*Aim of the task*.
Only the lines from the start of the entries up to and including the line with "The two regular" should be written out, exactly as they stand.

(Dataset entries)
= = =

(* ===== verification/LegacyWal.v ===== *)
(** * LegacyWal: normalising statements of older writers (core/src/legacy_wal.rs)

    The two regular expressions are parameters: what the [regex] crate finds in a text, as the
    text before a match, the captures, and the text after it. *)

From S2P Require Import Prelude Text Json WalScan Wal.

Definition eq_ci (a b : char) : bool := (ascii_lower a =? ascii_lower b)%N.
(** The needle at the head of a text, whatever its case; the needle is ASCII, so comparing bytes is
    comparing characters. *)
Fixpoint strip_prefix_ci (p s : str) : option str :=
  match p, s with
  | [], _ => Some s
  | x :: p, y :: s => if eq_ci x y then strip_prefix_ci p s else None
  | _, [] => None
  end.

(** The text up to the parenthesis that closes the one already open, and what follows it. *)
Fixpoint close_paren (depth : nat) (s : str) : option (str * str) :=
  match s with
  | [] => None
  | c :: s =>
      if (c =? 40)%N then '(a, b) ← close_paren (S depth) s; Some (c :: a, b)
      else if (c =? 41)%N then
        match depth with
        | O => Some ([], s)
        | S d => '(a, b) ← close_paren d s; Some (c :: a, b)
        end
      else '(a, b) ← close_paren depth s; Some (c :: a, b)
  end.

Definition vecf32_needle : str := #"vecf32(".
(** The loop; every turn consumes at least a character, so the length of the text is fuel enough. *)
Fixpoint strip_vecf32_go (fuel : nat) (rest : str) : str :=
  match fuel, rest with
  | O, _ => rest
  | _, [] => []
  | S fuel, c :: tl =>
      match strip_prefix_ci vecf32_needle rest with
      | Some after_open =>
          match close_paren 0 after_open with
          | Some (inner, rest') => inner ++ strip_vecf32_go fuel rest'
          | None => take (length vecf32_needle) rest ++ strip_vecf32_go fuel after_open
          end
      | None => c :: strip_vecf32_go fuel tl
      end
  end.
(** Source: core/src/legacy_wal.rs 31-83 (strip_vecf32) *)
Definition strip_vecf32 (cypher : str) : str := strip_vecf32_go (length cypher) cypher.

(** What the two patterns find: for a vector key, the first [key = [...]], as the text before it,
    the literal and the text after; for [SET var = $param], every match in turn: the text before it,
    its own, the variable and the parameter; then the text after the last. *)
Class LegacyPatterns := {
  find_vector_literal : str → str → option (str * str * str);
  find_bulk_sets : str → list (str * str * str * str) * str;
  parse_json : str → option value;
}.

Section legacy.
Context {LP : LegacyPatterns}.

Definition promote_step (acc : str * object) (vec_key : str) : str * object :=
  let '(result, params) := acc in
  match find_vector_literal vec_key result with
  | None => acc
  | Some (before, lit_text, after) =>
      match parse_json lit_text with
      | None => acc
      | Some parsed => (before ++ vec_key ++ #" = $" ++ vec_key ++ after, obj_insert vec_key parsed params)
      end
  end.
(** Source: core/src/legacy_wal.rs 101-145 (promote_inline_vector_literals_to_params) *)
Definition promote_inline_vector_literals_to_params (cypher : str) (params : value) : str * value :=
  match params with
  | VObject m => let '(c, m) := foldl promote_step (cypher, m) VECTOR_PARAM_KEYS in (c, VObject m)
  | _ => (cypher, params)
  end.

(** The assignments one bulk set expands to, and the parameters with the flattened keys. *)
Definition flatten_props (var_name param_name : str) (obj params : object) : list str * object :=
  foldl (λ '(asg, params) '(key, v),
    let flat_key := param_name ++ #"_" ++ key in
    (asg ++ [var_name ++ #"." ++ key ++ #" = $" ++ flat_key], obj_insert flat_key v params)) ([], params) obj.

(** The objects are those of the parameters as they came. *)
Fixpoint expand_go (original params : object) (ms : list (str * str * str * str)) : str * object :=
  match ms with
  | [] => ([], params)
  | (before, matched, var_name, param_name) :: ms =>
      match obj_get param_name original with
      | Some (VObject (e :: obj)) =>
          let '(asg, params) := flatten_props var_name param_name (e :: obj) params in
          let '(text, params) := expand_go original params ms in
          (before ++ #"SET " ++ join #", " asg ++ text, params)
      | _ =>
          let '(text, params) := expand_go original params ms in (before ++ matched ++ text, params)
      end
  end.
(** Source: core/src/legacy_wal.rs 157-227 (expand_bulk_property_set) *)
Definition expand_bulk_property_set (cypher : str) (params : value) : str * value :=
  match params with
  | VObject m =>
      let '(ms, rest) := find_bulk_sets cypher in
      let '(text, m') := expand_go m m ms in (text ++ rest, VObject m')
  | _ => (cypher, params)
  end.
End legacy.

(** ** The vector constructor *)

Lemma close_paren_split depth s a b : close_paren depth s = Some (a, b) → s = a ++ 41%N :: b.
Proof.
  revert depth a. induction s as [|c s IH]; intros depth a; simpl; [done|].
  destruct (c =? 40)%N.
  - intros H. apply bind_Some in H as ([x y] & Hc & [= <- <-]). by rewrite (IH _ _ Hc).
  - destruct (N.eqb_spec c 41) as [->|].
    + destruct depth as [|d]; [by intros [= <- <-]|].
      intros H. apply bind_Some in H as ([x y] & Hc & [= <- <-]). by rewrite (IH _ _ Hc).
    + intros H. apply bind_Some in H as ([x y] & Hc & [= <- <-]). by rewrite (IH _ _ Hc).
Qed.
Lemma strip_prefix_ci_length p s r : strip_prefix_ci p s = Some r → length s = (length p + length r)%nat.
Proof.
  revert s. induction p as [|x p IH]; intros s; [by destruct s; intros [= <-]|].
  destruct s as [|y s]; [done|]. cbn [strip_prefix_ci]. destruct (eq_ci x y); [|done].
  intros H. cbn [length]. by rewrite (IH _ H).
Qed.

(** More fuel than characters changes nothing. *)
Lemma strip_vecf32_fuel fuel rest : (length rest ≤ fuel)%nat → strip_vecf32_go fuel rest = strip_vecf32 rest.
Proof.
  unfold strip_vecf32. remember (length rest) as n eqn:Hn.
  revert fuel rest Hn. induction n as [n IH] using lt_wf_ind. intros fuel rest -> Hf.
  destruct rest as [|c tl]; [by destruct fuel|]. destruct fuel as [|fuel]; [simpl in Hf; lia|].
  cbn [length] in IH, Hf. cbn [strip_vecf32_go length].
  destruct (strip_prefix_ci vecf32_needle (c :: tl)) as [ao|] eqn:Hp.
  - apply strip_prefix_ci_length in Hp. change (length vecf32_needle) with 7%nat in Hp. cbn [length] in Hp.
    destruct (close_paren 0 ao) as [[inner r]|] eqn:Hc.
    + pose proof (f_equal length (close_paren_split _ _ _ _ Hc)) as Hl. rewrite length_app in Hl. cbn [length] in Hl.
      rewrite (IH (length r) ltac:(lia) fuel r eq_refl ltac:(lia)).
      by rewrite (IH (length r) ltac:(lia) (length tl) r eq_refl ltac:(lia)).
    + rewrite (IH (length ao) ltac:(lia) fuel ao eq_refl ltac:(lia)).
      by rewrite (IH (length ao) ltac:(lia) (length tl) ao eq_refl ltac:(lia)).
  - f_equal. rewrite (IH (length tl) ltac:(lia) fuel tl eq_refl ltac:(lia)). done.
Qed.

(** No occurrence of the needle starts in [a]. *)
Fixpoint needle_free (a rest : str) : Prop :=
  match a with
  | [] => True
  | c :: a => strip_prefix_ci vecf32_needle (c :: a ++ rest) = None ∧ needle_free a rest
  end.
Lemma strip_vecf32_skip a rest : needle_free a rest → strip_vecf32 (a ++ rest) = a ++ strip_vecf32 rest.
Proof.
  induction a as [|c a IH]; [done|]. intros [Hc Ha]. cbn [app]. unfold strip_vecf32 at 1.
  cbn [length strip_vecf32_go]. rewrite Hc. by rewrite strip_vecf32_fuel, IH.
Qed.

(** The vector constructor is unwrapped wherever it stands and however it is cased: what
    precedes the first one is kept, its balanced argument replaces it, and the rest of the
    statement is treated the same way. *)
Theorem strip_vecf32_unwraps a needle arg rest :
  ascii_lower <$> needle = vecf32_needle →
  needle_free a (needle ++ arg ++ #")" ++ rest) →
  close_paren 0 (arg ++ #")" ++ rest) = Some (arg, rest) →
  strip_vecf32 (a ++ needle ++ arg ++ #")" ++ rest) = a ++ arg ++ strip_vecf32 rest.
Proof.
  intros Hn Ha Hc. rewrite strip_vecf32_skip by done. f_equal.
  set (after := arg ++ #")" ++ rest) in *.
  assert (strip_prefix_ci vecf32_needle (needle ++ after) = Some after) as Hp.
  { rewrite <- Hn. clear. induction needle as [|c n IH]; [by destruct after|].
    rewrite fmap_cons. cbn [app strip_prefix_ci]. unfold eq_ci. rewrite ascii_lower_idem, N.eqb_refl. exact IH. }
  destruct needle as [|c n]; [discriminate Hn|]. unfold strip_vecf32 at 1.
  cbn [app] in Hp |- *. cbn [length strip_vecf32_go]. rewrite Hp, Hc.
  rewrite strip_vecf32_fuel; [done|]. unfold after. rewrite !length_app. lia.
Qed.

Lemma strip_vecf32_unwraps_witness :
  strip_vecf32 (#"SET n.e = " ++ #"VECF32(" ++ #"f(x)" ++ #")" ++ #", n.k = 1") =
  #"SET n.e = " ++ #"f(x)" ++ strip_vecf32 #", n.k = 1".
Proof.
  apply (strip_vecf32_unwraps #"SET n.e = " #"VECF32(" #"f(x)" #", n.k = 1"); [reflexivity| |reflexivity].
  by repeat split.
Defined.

= = =

*Your solution*.
(* ===== verification/LegacyWal.v ===== *)
(** * LegacyWal: normalising statements of older writers (core/src/legacy_wal.rs)

    The two regular expressions are parameters: what the [regex] crate finds in a text, as the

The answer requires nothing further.